Comme l’explique en effet Léonie Balter, la principale autrice de l’étude également psychoneuroimmunologiste à l’Institut Karolinska de Stockholm, « un sommeil insuffisant provoque une sensation de somnolence, ce qui peut contribuer à se sentir plus âgé tout en limitant la capacité d’une personne à rester active physiquement et socialement, deux facteurs qui contribuent à se sentir jeunes. »

Un autre facteur à prendre en compte
Au cours de ces deux études, le sexe n’a aucunement influencé le résultat, bien que des travaux antérieurs aient démontré que les femmes ont besoin de plus de sommeil que les hommes.
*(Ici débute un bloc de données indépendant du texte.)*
Lemma spawn_call_inv (g : InstanceGroup) (instances : list string) (s : S) :
  CallInv instances (shared (spawn g instances s)) (tasks (spawn g instances s)).
Proof.
  unfold spawn. split; cbn [shared tasks trace];
    [change (stopCalls []) with (@nil string)
    |change (stopped []) with (@nil string); change (waitCalls []) with (@nil string)
    |change (awaited []) with (@nil string); change (deleteCalls []) with (@nil string)];
    cbn [app].
  - induction instances as [| uuid l IH]; [reflexivity|].
    cbn [map]. rewrite filter_cons_True by reflexivity.
    rewrite fmap_cons. apply Permutation_skip, IH.
  - induction instances as [| uuid l IH]; [reflexivity|].
    cbn [map]. rewrite filter_cons_False by discriminate. exact IH.
  - induction instances as [| uuid l IH]; [reflexivity|].
    cbn [map]. rewrite filter_cons_False by discriminate. exact IH.
Qed.

Lemma finished_calls (P : Task → bool) (ts : list Task) :
  (∀ t, isDone t = true → P t = false) →
  Forall (fun t => isDone t = true) ts →
  (filter (fun t => P t = true) ts).*1 = [].
Proof.
  intros Hnot. induction 1 as [| t ts Hdone _ IH]; [reflexivity|].
  rewrite filter_cons_False; [exact IH|]. rewrite (Hnot t Hdone). discriminate.
Qed.

Lemma done_calls (t : Task) :
  isDone t = true → atStop t = false ∧ atWait t = false ∧ atDelete t = false.
Proof. destruct t as [uuid []]; try discriminate. repeat split. Qed.

(** X16: at every moment of [Decrease], under any schedule, the stop calls
    made so far are among the instances asked for, one per instance at most;
    every wait call made so far follows a successful stop of its instance,
    and every delete call a successful wait: no server is waited for before
    it was stopped, or deleted before it was awaited, one call for one. *)
Theorem Decrease_call_order (g : InstanceGroup) (instances : list string)
    (sched : list nat) (s : S) :
  let tr := trace (shared (exec sched (spawn g instances s))) in
  stopCalls tr ⊆+ instances ∧
  waitCalls tr ⊆+ stopped tr ∧
  deleteCalls tr ⊆+ awaited tr.
Proof.
  intros tr.
  destruct (exec_call_inv g instances sched _
              (spawn_trace_inv g instances s) (spawn_call_inv g instances s))
    as [I1 I2 I3].
  fold tr in I1, I2, I3.
  split; [|split].
  - rewrite I1. apply submseteq_inserts_r. reflexivity.
  - rewrite I2. apply submseteq_inserts_r. reflexivity.
  - rewrite I3. apply submseteq_inserts_r. reflexivity.
Qed.

(** X17: when [Decrease] returns, every instance asked for has had exactly
    one stop call, whatever became of the others; the wait calls are exactly
    the successful stops and the delete calls exactly the successful waits;
    and every instance returned was asked for, stopped, awaited and
    deleted. *)
Theorem Decrease_calls (g : InstanceGroup) (instances : list string)
    (sched : list nat) (s s' : S) (succ : list string) (err : option error)
    (tr : list Event) :
  Decrease g instances sched s = Some (succ, err, s', tr) →
  stopCalls tr ≡ₚ instances ∧
  waitCalls tr ≡ₚ stopped tr ∧
  deleteCalls tr ≡ₚ awaited tr ∧
  (∀ uuid, uuid ∈ succ →
     uuid ∈ instances ∧ uuid ∈ stopped tr ∧ uuid ∈ awaited tr ∧ uuid ∈ deleted tr).
Proof.
  unfold Decrease.
  destruct (finished (exec sched (spawn g instances s))) eqn:Hfin; [|discriminate].
  intros [= <- <- <- <-]. apply finished_Forall in Hfin.
  destruct (exec_call_inv g instances sched _
              (spawn_trace_inv g instances s) (spawn_call_inv g instances s))
    as [I1 I2 I3].
  rewrite (finished_calls atStop) in I1
    by (first [exact Hfin | intros t Ht; apply (done_calls t Ht)]).
  rewrite (finished_calls atWait) in I2
    by (first [exact Hfin | intros t Ht; apply (done_calls t Ht)]).
  rewrite (finished_calls atDelete) in I3
    by (first [exact Hfin | intros t Ht; apply (done_calls t Ht)]).
  rewrite app_nil_r in I1, I2, I3.
  split; [symmetry; exact I1|]. split; [symmetry; exact I2|].
  split; [symmetry; exact I3|].
  intros uuid Hin.
  pose proof (exec_inv sched _ (spawn_inv g instances s)) as [_ Hsucc _ _ _ _].
  pose proof (exec_trace_inv g sched _ (spawn_trace_inv g instances s))
    as [_ Hdel _].
  set (st := exec sched (spawn g instances s)) in *.
  assert (Hdeleted : uuid ∈ deleted (trace (shared st))).
  { rewrite Hdel. rewrite Hsucc in Hin.
    eapply elem_of_submseteq; [exact Hin|]. apply uuids_weaker.
    intros [u pt] Happ. destruct pt as [| | | | | | | | | | [e|]];
      first [discriminate Happ | reflexivity]. }
  assert (Hsub : ∀ tr0 : list Event, deleted tr0 ⊆+ deleteCalls tr0).
  { clear. induction tr0 as [| ev tr0 IH]; [reflexivity|].
    destruct ev as [| | | | | r [e|] | | | |]; cbn;
      first [exact IH | apply submseteq_cons, IH | apply submseteq_skip, IH]. }
  assert (Hawaited : uuid ∈ awaited (trace (shared st))).
  { rewrite I3. eapply elem_of_submseteq; [exact Hdeleted | apply Hsub]. }
  assert (Hsub2 : ∀ tr0 : list Event, awaited tr0 ⊆+ waitCalls tr0).
  { clear. induction tr0 as [| ev tr0 IH]; [reflexivity|].
    destruct ev as [| | | | r [d|e] | | | | |]; cbn;
      first [exact IH | apply submseteq_cons, IH | apply submseteq_skip, IH]. }
  assert (Hstopped : uuid ∈ stopped (trace (shared st))).
  { rewrite I2. eapply elem_of_submseteq; [exact Hawaited | apply Hsub2]. }
  assert (Hsub3 : ∀ tr0 : list Event, stopped tr0 ⊆+ stopCalls tr0).
  { clear. induction tr0 as [| ev tr0 IH]; [reflexivity|].
    destruct ev as [| | | r [d|e] | | | | | |]; cbn;
      first [exact IH | apply submseteq_cons, IH | apply submseteq_skip, IH]. }
  repeat split; try assumption.
  rewrite I1. eapply elem_of_submseteq; [exact Hstopped | apply Hsub3].
Qed.
(** One item of [response.iter_lines()]. *)
Inductive Line : Type :=
| Blank                  (* an empty line: [if chunk] is false *)
| Payload (p : Parsed).

(** One HTTP attempt, as the endpoint and the network decide it. *)
Inductive Attempt : Type :=
| TransportError (str_e : string)
    (* requests.post or raise_for_status raises a RequestException *)
| Stream (lines : list Line) (broken : option string).
    (* a success status; the body's lines, and the RequestException that
       ends the iteration early, if any *)

(** One [subprocess.run(..., shell=True, check=True, capture_output=True,
    text=True)], as the host decides it. *)
Record Completed : Type := {
  returncode : Z;
  stdout : string;
  stderr : string;
  str_e : string       (* str() of the CalledProcessError, when raised *)
}.

(** ** The file system

    Paths are taken as the program spells them: a set of directory names
    and a map from file names to contents.  The current directory, its
    parent and the root always exist.  The errors are those of the names
    themselves (a missing or empty name, a file where a directory is
    needed, a directory where a file is); links, permissions and a full
    disk are left out. *)

Module Fs.

Record t : Type := { dirs : gset string; files : gmap string string }.
(** Modelled from the spec: the checks of the default message validator
    other than the nonce rule: the signature of the sender over the
    message is correct, the message is not sent to its own sender, the
    sender is an actor of account type, the value is not negative.  The
    verification of signatures is behind [verify]; [accountCode] is the
    code of account actors.  Each failure has its error variable. *)
Definition checkEnvelope (verify : types.UnsignedMessage -> bool)
  (accountCode : N) (msg : types.UnsignedMessage) (fromActor : actor.Actor)
  : error :=
  if negb (verify msg) then errInvalidSignature
  else if bool_decide (types.From msg = types.To msg) then errSelfSend
  else if negb (actor.Code fromActor =? accountCode)%N then errNonAccountActor
  else if (types.Value msg <? 0)%Z then errNegativeValue
  else nil_error.

(** Modelled from the spec: the default message validator: the checks of
    the envelope, then the nonce rule. *)
Definition defaultMessageValidator (verify : types.UnsignedMessage -> bool)
  (accountCode : N) : MessageValidator :=
  {| Validate msg fromActor :=
       match fromActor with
       | Some a =>
           let err := checkEnvelope verify accountCode msg a in
           if notNil err then err else checkNonce msg a
       | None => errFromAccountNotFound
       end |}.

(** ** What a resolution returns *)

Section Resolution.

Context {T S : Type} `{!state.Tree T} `{!Collaborators T S}.

(** The results of ResolveAddress as a function of the state it reads:
    the base tree, the cached tree behind [st] and the storage map. *)
Definition resolution (addr : Address) (st : vm.ptr) (t : T)
  (c : state.CachedTree) (s : S) : Address * bool * error :=
  if bool_decide (address.protocol addr = address.ID) then (addr, true, nil_error)
  else
    let '(init, err) := state.read t c address.InitAddress in
    if notNil err then (Undef, false, err)
    else
      let '(id, found, err) := LookupIDAddress (lookupContext init st) addr t c s in
      if notNil err then (Undef, false, err)
      else if negb found then (Undef, false, nil_error)
      else
        let '(idAddr, err) := NewIDAddress id in
        if notNil err then (Undef, false, err)
        else (idAddr, true, nil_error).

End Resolution.

(** ** A node held in memory *)

(** A small instance of the collaborators, used to run the processor on
    concrete inputs: the tree is a finite map, the storage map holds the
    init actor's table from addresses to IDs, the init actor hands out IDs
    from 1000 on, and the VM charges a fixed cost per call. *)
Module example.

Definition Tree := gmap Address actor.Actor.
Definition Storage := gmap Address N.

Definition account (seq : N) (balance : Z) : actor.Actor :=
  {| actor.Code := 1%N; actor.Head := 0%N; actor.CallSeqNum := seq;
     actor.Balance := balance |}.

Definition initActor : actor.Actor :=
  {| actor.Code := 0%N; actor.Head := 0%N; actor.CallSeqNum := 0%N;
     actor.Balance := 0 |}.

Definition untouched {R} (r : R) (v : vm.View Tree Storage)
  (charges : list types.GasUnits) : vm.Reply Storage R :=
  {| vm.r_result := r; vm.r_cache := vm.v_cache v;
     vm.r_storage := vm.v_storage v; vm.r_charges := charges |}.

Definition initExec (args : list vm.value) (v : vm.View Tree Storage)
  : vm.Reply Storage vm.value :=
  match args with
  | [vm.VCid _; vm.VList [vm.VAddr a]] =>
      let id := (1000 + N.of_nat (size (vm.v_storage v)))%N in
      {| vm.r_result := vm.VNil;
         vm.r_cache :=
           {| state.cache := <[IDAddr id := account 0 0]> (state.cache (vm.v_cache v)) |};
         vm.r_storage := <[a := id]> (vm.v_storage v);
         vm.r_charges := [1000; 500]%N |}
  | _ => untouched vm.VNil v []
  end.

Definition initGetActorID (args : list vm.value) (v : vm.View Tree Storage)
  : vm.Reply Storage vm.value :=
  match args with
  | [vm.VAddr a] =>
      match vm.v_storage v !! a with
      | Some id => untouched (vm.VBigInt (Z.of_N id)) v [100%N]
      | None => untouched vm.VNil v [100%N]
      end
  | _ => untouched vm.VNil v []
  end.
(** * Reward settlement engine (reward_logic.py): model and properties

    The development follows [reward_logic.py]: column normalisation,
    exclusion detection, the three base-reward modes, the bonus calculators
    and the aggregation that sorts and labels the result table.  It goes on
    with what the page (app.py) shows of a result, and with the store of
    the activities (activity_store.py).

    Modelling conventions.
    - Text is a byte string holding UTF-8; substring search and ordering on
      UTF-8 bytes agree with Python's on code points.  [strip] removes ASCII
      white space and [lower] folds ASCII capitals (the CJK text the module
      matches against has neither case nor space characters).
    - Numbers are exact rationals ([Q]); NaN is a cell of its own.
    - A table cell is text, a number, a boolean, NaN or None.
    - The rule configuration is read through its declared schema
      ([RuleVersion] in activity_store.py): thresholds, amounts and rates
      are numbers, keys may be missing.
    - [compute_rewards] runs over a store of Python objects, so that what it
      copies and what it assigns to is explicit.
    - A frame has one column per label; two headers that resolve to the
      same name are outside the model.
    - The activity store runs over the state of its JSON file; what
      [json.dump] writes, [json.load] reads back. *)

From Stdlib Require Import Ascii String QArith Lia Permutation Sorted OrderedTypeEx.
From stdpp Require Import base option strings gmap list.
Lemma foldr_min_spec k ks :
  foldr Z.min k ks ∈ k :: ks ∧ ∀ x, x ∈ k :: ks → foldr Z.min k ks ≤ x.
Proof.
  induction ks as [|y ks [IHin IHle]]; simpl.
  - split; [by left|]. intros x Hx. apply list_elem_of_singleton in Hx. lia.
  - split.
    + destruct (Z.min_spec y (foldr Z.min k ks)) as [[_ ->]|[_ ->]].
      * right. by left.
      * apply elem_of_cons in IHin as [->|Hin]; [by left|]. by do 2 right.
    + intros x Hx.
      assert (x = y ∨ x ∈ k :: ks) as [->|Hx'].
      { rewrite !elem_of_cons in Hx. rewrite elem_of_cons. tauto. }
      * lia.
      * specialize (IHle x Hx'). lia.
Qed.

Lemma foldr_max_spec k ks :
  foldr Z.max k ks ∈ k :: ks ∧ ∀ x, x ∈ k :: ks → x ≤ foldr Z.max k ks.
Proof.
  induction ks as [|y ks [IHin IHle]]; simpl.
  - split; [by left|]. intros x Hx. apply list_elem_of_singleton in Hx. lia.
  - split.
    + destruct (Z.max_spec y (foldr Z.max k ks)) as [[_ ->]|[_ ->]].
      * apply elem_of_cons in IHin as [->|Hin]; [by left|]. by do 2 right.
      * right. by left.
    + intros x Hx.
      assert (x = y ∨ x ∈ k :: ks) as [->|Hx'].
      { rewrite !elem_of_cons in Hx. rewrite elem_of_cons. tauto. }
      * lia.
      * specialize (IHle x Hx'). lia.
Qed.

Lemma tape_to_string_empty (tp : gmap Z string) b :
  (∀ k, tp !! k = None) → tape_to_string tp b = "".
Proof.
  intros Hnone. unfold tape_to_string.
  destruct (keys tp) as [|k ks] eqn:Hkeys; [done|].
  assert (is_Some (tp !! k)) as [v Hv].
  { apply keys_elem. rewrite Hkeys. by left. }
  by rewrite Hnone in Hv.
Qed.

(** When [lo] and [hi] are the least and the greatest occupied positions, the
    rendering is the cells from [lo] to [hi]. *)
Lemma tape_to_string_bounds (tp : gmap Z string) b lo hi :
  is_Some (tp !! lo) → is_Some (tp !! hi) →
  (∀ k, is_Some (tp !! k) → lo ≤ k ≤ hi) →
  tape_to_string tp b
  = join ((λ i, default b (tp !! i)) <$> seqZ lo (hi + 1 - lo)).
Proof.
  intros Hlo Hhi Hall. unfold tape_to_string.
  destruct (keys tp) as [|k ks] eqn:Hkeys.
  { apply keys_elem in Hlo. rewrite Hkeys in Hlo. by apply elem_of_nil in Hlo. }
  destruct (foldr_min_spec k ks) as [Hmin_in Hmin_le].
  destruct (foldr_max_spec k ks) as [Hmax_in Hmax_le].
  rewrite <- Hkeys in Hmin_in, Hmin_le, Hmax_in, Hmax_le.
  assert (foldr Z.min k ks = lo) as ->.
  { apply keys_elem, Hall in Hmin_in. apply keys_elem, Hmin_le in Hlo. lia. }
  assert (foldr Z.max k ks = hi) as ->.
  { apply keys_elem, Hall in Hmax_in. apply keys_elem, Hmax_le in Hhi. lia. }
  done.
Qed.

(** ** The cells of a parsed tape *)

Lemma parse_from_lookup i s b (tp : gmap Z string) k :
  parse_from i s b tp !! k =
  match (if decide (i ≤ k) then String.get (Z.to_nat (k - i)) s else None) with
  | Some a => if decide (char a ≠ b) then Some (char a) else tp !! k
  | None => tp !! k
  end.
Proof.
  revert i tp. induction s as [|a s IH]; intros i tp; simpl.
  - by case_decide.
  - rewrite IH. clear IH.
    destruct (decide (i ≤ k)) as [Hik|Hik].
    + destruct (decide (i = k)) as [->|Hne].
      * rewrite decide_False by lia. rewrite Z.sub_diag. simpl.
        case_decide; [by rewrite lookup_insert_eq|done].
      * rewrite decide_True by lia.
        replace (Z.to_nat (k - i)) with (S (Z.to_nat (k - (i + 1)))) by lia.
        assert (Hother : (if decide (char a ≠ b) then <[i:=char a]> tp else tp) !! k
                         = tp !! k).
        { case_decide; [by rewrite lookup_insert_ne|done]. }
        by rewrite Hother.
    + rewrite decide_False by lia.
      case_decide; [by rewrite lookup_insert_ne by lia|done].
Qed.

Lemma parse_tape_lookup s b k :
  parse_tape s b !! k =
  match (if decide (0 ≤ k) then String.get (Z.to_nat k) s else None) with
  | Some a => if decide (char a ≠ b) then Some (char a) else None
  | None => None
  end.
Proof.
  unfold parse_tape. rewrite parse_from_lookup, Z.sub_0_r, lookup_empty.
  done.
Qed.

Lemma parse_tape_lookup_nat s b n :
  parse_tape s b !! Z.of_nat n =
  match String.get n s with
  | Some a => if decide (char a ≠ b) then Some (char a) else None
  | None => None
  end.
Proof.
  rewrite parse_tape_lookup, decide_True by lia. by rewrite Nat2Z.id.
Qed.

Lemma parse_tape_lookup_some s b k v :
  parse_tape s b !! k = Some v →
  ∃ n a, k = Z.of_nat n ∧ String.get n s = Some a ∧ char a ≠ b ∧ v = char a.
Proof.
  rewrite parse_tape_lookup. case_decide as Hk; [|done].
  destruct (String.get (Z.to_nat k) s) as [a|] eqn:Hget; [|done].
  case_decide; [|done]. intros [= <-].
  exists (Z.to_nat k), a. split; [lia|done].
Qed.

Lemma join_chars mid lo (f : Z → string) :
  (∀ j a, String.get j mid = Some a → f (lo + Z.of_nat j) = char a) →
  join (f <$> seqZ lo (Z.of_nat (String.length mid))) = mid.
Proof.
  revert lo. induction mid as [|a mid IH]; intros lo Hf; [done|].
  rewrite seqZ_cons by (simpl; lia). rewrite fmap_cons. simpl join.
  assert (f lo = char a) as ->.
  { rewrite <- (Hf 0%nat a) by done. f_equal. simpl. lia. }
  replace (Z.pred (Z.of_nat (S (String.length mid))))
    with (Z.of_nat (String.length mid)) by lia.
  rewrite IH; [done|].
  intros j x Hj. rewrite <- (Hf (S j) x) by done. f_equal. lia.
Qed.

Lemma get_decomposed pre mid post n :
  String.get n (pre +:+ mid +:+ post) =
  if decide (n < String.length pre)%nat then String.get n pre
  else if decide (n < String.length pre + String.length mid)%nat
       then String.get (n - String.length pre) mid
       else String.get (n - String.length pre - String.length mid) post.
Proof.
  case_decide as Hpre; [by apply get_app_l|].
  assert (String.get n (pre +:+ mid +:+ post)
          = String.get (n - String.length pre) (mid +:+ post)) as ->.
  { rewrite <- (get_app_r (n - String.length pre) pre (mid +:+ post)).
    f_equal. lia. }
  case_decide as Hmid; [apply get_app_l; lia|].
  rewrite <- (get_app_r (n - String.length pre - String.length mid) mid post).
  f_equal. lia.
Qed.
En revanche, le chronotype du sommeil s’est révélé assez important. Ici, on peut dégager deux types de profils de dormeurs principaux. Il y a en effet d’une part les lève-tôt-couche-tôt (parfois surnommés les alouettes) et d’autre part les couche-tard-lève-tard qui ont un démarrage lent le matin, mais qui voient leurs performances s’améliorer au fil de la journée pour culminer en soirée.
Or, dans le cadre de ces recherches, les personnes qui étaient plutôt du soir se sentaient souvent plus âgées que leur âge réel même après avoir passé une bonne nuit. Les personnes du matin souffraient cependant quant à elles beaucoup plus de l’impression de vieillir après un sommeil perturbé.
Les mauvaises nuits et le sentiment de vieillesse : un lien fort avec la santé
Selon la Dre Iuliana Hartescu, maître de conférences en psychologie à l’Université de Loughborough n’ayant pas participé à l’étude, ces résultats sont importants. En effet, « le sommeil est un comportement modifiable qui a un effet immédiat et notable sur notre santé. Les effets d’une mauvaise alimentation ou du manque d’activité physique prennent du temps à se voir. Les effets d’une mauvaise nuit sont immédiats et influencent tous les comportements du quotidien pour les 24 h qui suivent. »
Ces travaux démontrent ainsi bien l’importance de protéger son sommeil, notamment pour se sentir jeunes. Selon la Dre Léonie Balter, « le sommeil a un impact majeur sur l’âge que vous ressentez et il ne s’agit pas seulement de vos habitudes de sommeil à long terme. Même si vous dormez moins pendant deux nuits uniquement, cela a tout de même un réel impact sur la façon dont vous vous sentez. »
Elle ajoute par ailleurs que « l’âge subjectif est facilement et rapidement malléable. » Or, des recherches antérieures ont déjà affirmé que le fait de se sentir plus jeune que son âge réel est associé à une vie plus longue en meilleure santé. Outre la sensation désagréable et lourde à porter d’être fatigué et usé, cette perception de vieillesse prématurée favorise aussi la consommation d’une mauvaise alimentation et réduit le recours à l’exercice physique, autant de mauvais choix qui ont des effets sur la santé à long terme. Les dormeurs fatigués peuvent enfin perdre toute volonté de se sociabiliser et de se lancer dans de nouvelles expériences.